Kamea Chayne: And for me, a lot of this has been questioning the values that we center in the dominant language that we use. So, for example, how we define advancement and progress and what we center that on, or how we define growth and whether we can recenter that on life and biodiversity. There are so many different layers to this. And I think it's it's very affirming to contextualize this with history, because it shows us that we've only been this way, again, just for a drop in the bucket. And so we can change. We're not stuck in this current status quo.
And before we go into our lightning round closing questions, what additional thoughts would you like to add to this discussion that I didn't get to ask you about? And what are your calls of action or calls to deeper inquiry for our listener?
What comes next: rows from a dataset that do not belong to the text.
(* ===== verification/E2eeConversation.v ===== *)
(** * Whole conversations (theorems about src/crates/obby-client/src/e2ee.rs)

    Both ends of an encrypted conversation, with the messages between them in flight: what
    one side encrypts the other decrypts, however the two take turns, in whatever order
    messages arrive, whichever of them never do, and whatever forgeries come between. *)
From S2P Require Import Prelude Utf8 Base64 Scram E2ee E2eeRatchet E2eeHandshake.

(** ** Two sides and what is in flight *)

Section conversation.
Context {C : Crypto} {CL : CryptoLaws C} {P : Primitives} {PL : PrimitivesLaws P}.
Context {R : Type} `{RandomSource R}.

(** One end: its ratchet, its randomness, and the messages sent to it that have not arrived (yet, or ever), with what
    was encrypted in each. A message is told from the others by its header. *)
Record side := mkSide {
  ratchet : Ratchet.t; rng : R; inbox : gmap SkippedKeys.id (RatchetMessage * list octet);
}.

(** A side encrypts; or one of the messages in flight to it arrives; or something else does. *)
Inductive action := Say (plaintext : list octet) | Hear (id : SkippedKeys.id) | Overhear (m : RatchetMessage).

Definition act (a : action) (x y : side) : side * side :=
  match a with
  | Say plaintext =>
      let '(m, r) := Ratchet.encrypt plaintext (ratchet x) in
      (mkSide r (rng x) (inbox x),
       match m with inr m => mkSide (ratchet y) (rng y) (<[(dh m, n m) := (m, plaintext)]> (inbox y)) | inl _ => y end)
  | Hear id =>
      match inbox x !! id with
      | Some (m, _) =>
          let '(_, r, g) := Ratchet.decrypt m (ratchet x) (rng x) in (mkSide r g (delete id (inbox x)), y)
      | None => (x, y)
      end
  | Overhear m => let '(_, r, g) := Ratchet.decrypt m (ratchet x) (rng x) in (mkSide r g (inbox x), y)
  end.

(** The ratchet key this side would turn to next. *)
Definition next_public (x : side) : list octet := x25519_public (random_array 32 (rng x)).1.
(** Whether the exchange was opened, and we are now waiting on the server. *)
(* obby-client/src/client.rs 1406-1425 Client::start_sasl_if_wanted *)
Definition start_sasl_if_wanted (s : t) : bool * t :=
  if decide (sasl s ≠ Sasl.Idle) then (false, s)
  else if negb (Caps.has (caps s) "sasl") then (false, s)
  else
    match Config.sasl (config s) with
    | None => (false, s)
    | Some credentials =>
        let mechanism := Sasl.mechanism credentials in
        if negb (Sasl.offers (Caps.value (caps s) "sasl") mechanism)
        then (false, s |> set_sasl Sasl.Settled |> push_event (Event.SaslFailed Sasl.NoSharedMechanism))
        else (true, s |> set_sasl Sasl.Offered |> send "AUTHENTICATE" [mechanism])
    end.
(* obby-client/src/client.rs 1395-1404 Client::finish_negotiation_if_settled *)
Definition finish_negotiation_if_settled (s : t) : t :=
  if bool_decide (phase s ≠ Phase.Negotiating) || negb (Caps.settled (caps s)) then s
  else
    let '(started, s) := start_sasl_if_wanted s in
    if started || Sasl.in_flight (sasl s) then s
    else s |> set_phase Phase.Registering |> send "CAP" [lit "END"].

(* obby-client/src/client.rs 1381-1393 Client::request_wanted *)
Definition request_wanted (s : t) : t :=
  let wanted := Caps.to_request (caps s) in
  match wanted with
  | [] => s |> finish_negotiation_if_settled
  | _ => foldl (λ s name, s |> send "CAP" [lit "REQ"; name]) (set_caps (Caps.requested wanted (caps s)) s) wanted
  end.
(* obby-client/src/client.rs 1344-1379 Client::handle_cap *)
Definition handle_cap (message : Message.t) (s : t) : t :=
  match Message.param message 1 with
  | None => s
  | Some subcommand =>
      let list_ := default [] (Message.trailing message) in
      let more_to_come := bool_decide (Message.param message 2 = Some (lit "*")) in
      let sub := ascii_upper subcommand in
      if decide (sub = lit "LS") then
        let s := set_caps (Caps.advertise list_ (caps s)) s in
        if more_to_come then s else s |> request_wanted
      else if decide (sub = lit "NEW") then s |> set_caps (Caps.advertise list_ (caps s)) |> request_wanted
      else if decide (sub = lit "DEL") then s |> set_caps (Caps.withdraw list_ (caps s))
      else if decide (sub = lit "ACK") then
        let '(caps_, names) := Caps.acknowledge list_ (caps s) in
        let s := set_caps caps_ s in
        let s := match names with [] => s | _ => s |> push_event (Event.CapabilitiesAcknowledged names) end in
        s |> finish_negotiation_if_settled
      else if decide (sub = lit "NAK") then
        s |> set_caps (Caps.reject list_ (caps s)) |> finish_negotiation_if_settled
      else s
  end.

(* obby-client/src/client.rs 1503-1513 Client::finish_sasl *)
Definition finish_sasl (failure : option Sasl.SaslFailure) (s : t) : t :=
  if decide (sasl s = Sasl.Settled) then s
  else
    let s := s |> set_sasl Sasl.Settled in
    let s := match failure with Some reason => s |> push_event (Event.SaslFailed reason) | None => s end in
    s |> finish_negotiation_if_settled.
(* obby-client/src/client.rs 1440-1460 Client::begin_sasl_response *)
Definition begin_sasl_response (s : t) : t :=
  match Config.sasl (config s) with
  | None => s
  | Some (Sasl.Scram username password nonce) =>
      let scram := Scram.new username password nonce in
      s |> set_scram (Some scram) |> set_sasl Sasl.ScramChallenged |> send_sasl (Scram.client_first scram)
  | Some credentials => s |> set_sasl Sasl.Responded |> send_sasl (Sasl.response credentials)
  end.
(* obby-client/src/client.rs 1462-1475 Client::answer_scram_challenge *)
Definition answer_scram_challenge (challenge : list octet) (s : t) : t :=
  match scram s with
  | None => s |> finish_sasl (Some Sasl.Aborted)
  | Some scram =>
      let '(r, scram) := Scram.client_final scram challenge in
      let s := set_scram (Some scram) s in
      match r with
      | inr response => s |> set_sasl Sasl.ScramProved |> send_sasl response
      | inl _ => s |> finish_sasl (Some Sasl.Rejected)
      end
  end.
(* obby-client/src/client.rs 1477-1495 Client::verify_scram_server *)
Definition verify_scram_server (challenge : list octet) (s : t) : t :=
  match scram s with
  | None => s |> finish_sasl (Some Sasl.Aborted)
  | Some scram =>
      match Scram.verify scram challenge with
      | inl _ => s |> set_scram None |> finish_sasl (Some Sasl.ServerNotVerified)
      | inr _ => s |> set_scram None |> set_sasl Sasl.Responded |> send "AUTHENTICATE" [lit "+"]
      end
  end.
(* obby-client/src/client.rs 1427-1438 Client::handle_authenticate *)
Definition handle_authenticate (message : Message.t) (s : t) : t :=
  match Sasl.decode_challenge (default (lit "+") (Message.param message 0)) with
  | None => s |> finish_sasl (Some Sasl.Aborted)
  | Some challenge =>
      match sasl s with
      | Sasl.Offered => s |> begin_sasl_response
      | Sasl.ScramChallenged => s |> answer_scram_challenge challenge
      | Sasl.ScramProved => s |> verify_scram_server challenge
      | _ => s
      end
  end.

(* obby-client/src/client.rs 1515-1537 Client::handle_nick_refused *)
Definition handle_nick_refused (message : Message.t) (s : t) : t :=
  if decide (phase s = Phase.Registered) then s |> push_event (Event.RawLine message)
  else
    let refused := default (nick s) (Message.param message 1) in
    let trying := default (nick s ++ lit "_") (Config.alt_nicks (config s) !! nick_attempt s) in
    s |> set_nick_attempt (S (nick_attempt s)) |> set_nick trying
      |> set_model (Model.set_me (LocalUser.set_nick trying (Model.me (model s))) (model s))
      |> push_event (Event.NickInUse refused trying) |> send "NICK" [trying].

(** *** Tags that are not messages *)

(* obby-client/src/client.rs 1539-1568 Client::handle_rtc *)
Definition handle_rtc (message : Message.t) (s : t) : option t :=
  payload ← Message.tag message "+obsidianirc/rtc";
  channel ← Message.param message 0;
  Some
    match Signal.from_json payload with
    | None => s |> drop_line
    | Some signal =>
        let folded := Isupport.fold (isupport s) channel in
        let room := default (Room.new channel) (rooms s !! folded) in
        let room := Room.apply (nick s) signal (Isupport.casemapping (isupport s)) room in
        s |> set_rooms (<[folded := room]> (rooms s)) |> push_event (Event.Voice channel signal)
    end.

(* obby-client/src/client.rs 1578-1595 Client::handle_bot_tags *)
Definition announce_bot (payload : text) (s : t) : t :=
  match Bots.decode payload with
  | None => s |> drop_line
  | Some info =>
      let nick := Bots.nick (Bots.bot info) in
      let key := Isupport.fold (isupport s) nick in
      let bots_ :=
        if Bots.removed info then (Bots.remove key (bots s)).2
        else (Bots.set_commands key (Bots.info_commands info) (Bots.insert key (Bots.bot info) (bots s))).2 in
      s |> set_bots bots_ |> push_event (Event.BotsChanged nick)
  end.
(* obby-client/src/client.rs 1570-1616 Client::handle_bot_tags *)
Definition handle_bot_tags (message : Message.t) (s : t) : option t :=
  match Message.tag message Bots.BOT_INFO_TAG with
  | Some payload => Some (s |> announce_bot payload)
  | None =>
      payload ← Message.tag message Bots.BOT_COMMANDS_TAG;
      Some
        match Bots.decode_bot_commands payload, Message.source message with
        | Some cmds, Some source =>
            let '(known, bots_) := Bots.set_commands (Isupport.fold (isupport s) (Source.name source)) cmds (bots s) in
            let s := set_bots bots_ s in
            if known then s |> push_event (Event.BotsChanged (Source.name source)) else s
        | _, _ => s |> drop_line
        end
  end.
Dr. Riane Eisler: The Chalice and the Blade was the first book that I published, based on the findings from my multidisciplinary, cross-cultural, deep historical study of human societies. We've got to read this into the mainstream media. We have to get people to understand that there is a partnership alternative. But once people get it, they become creative. And we need an educational global campaign. Since we now have new forms of media—well, we're on one of them—we can begin to share these alternative ways of understanding, what our real choices are, that it is up to us to change things.
*** CLOSING ***
Kamea Chayne: What's an uplifting social media account or publication you follow or a book that's been really profound for you?
Dr. Riane Eisler: My husband, Dr. David Lloyd, is an authority on Darwin. And he says that Darwin has been used as the 800-pound gorilla to say that dominations systems are inevitable. But if you look at the whole of Darwin's writings, you see, including his book on human cultural evolution, The Descent of Man, you'll see that there's a whole ignored part of Darwin that supports partnerism.
Kamea Chayne: What do you tell yourself to stay motivated and inspired?
Dr. Riane Eisler: I've met wonderful people through this work, of course. But it isn't just that. It is the feeling of contributing, the feeling of making a difference and of having something that... I mean, we're now talking with Meridian University about starting a whole concentration for a master's degree in partnership studies. We also, by the way, at the Center, have online courses that we're now converting to on-demand. So education, changing our consciousness, understanding that there is a new frame, I really invite everyone to take advantage of that and then to become, what you already are in so many ways, active agents of transformation from domination to partnership.
Kamea Chayne: And finally, what makes you most hopeful for our planet and world at the moment?
Dr. Riane Eisler: I always have to come back to what Nurturing Our Humanity shows again and again based on neuroscience, that the story that we've been told about what is human nature is, is false, that the so-called pleasure centers in our brains light up more when we share and care, than when we win and dominate. So we have that going for us: this human yearning for care and connection.
Kamea Chayne: Dr. Eisler, thank you so much for joining us on the show today. Really appreciated this thought-provoking conversation that also is extremely grounding in showing that there there are alternatives that we can work towards. What final words of wisdom do you have for us as green dreamers?
Dr. Riane Eisler: The truth is that so many of us, unless we've been completely brainwashed, know that there is a partnership way, that there is a better way, and that it is not only more fulfilling—I mean, we get endorphins when we care, not only for a friend or for a lover or for a child, but even for a pet—but that it's also more effective, as many organizations are learning now. So I just think that's the wave of the future. We need to name it. We need to build it.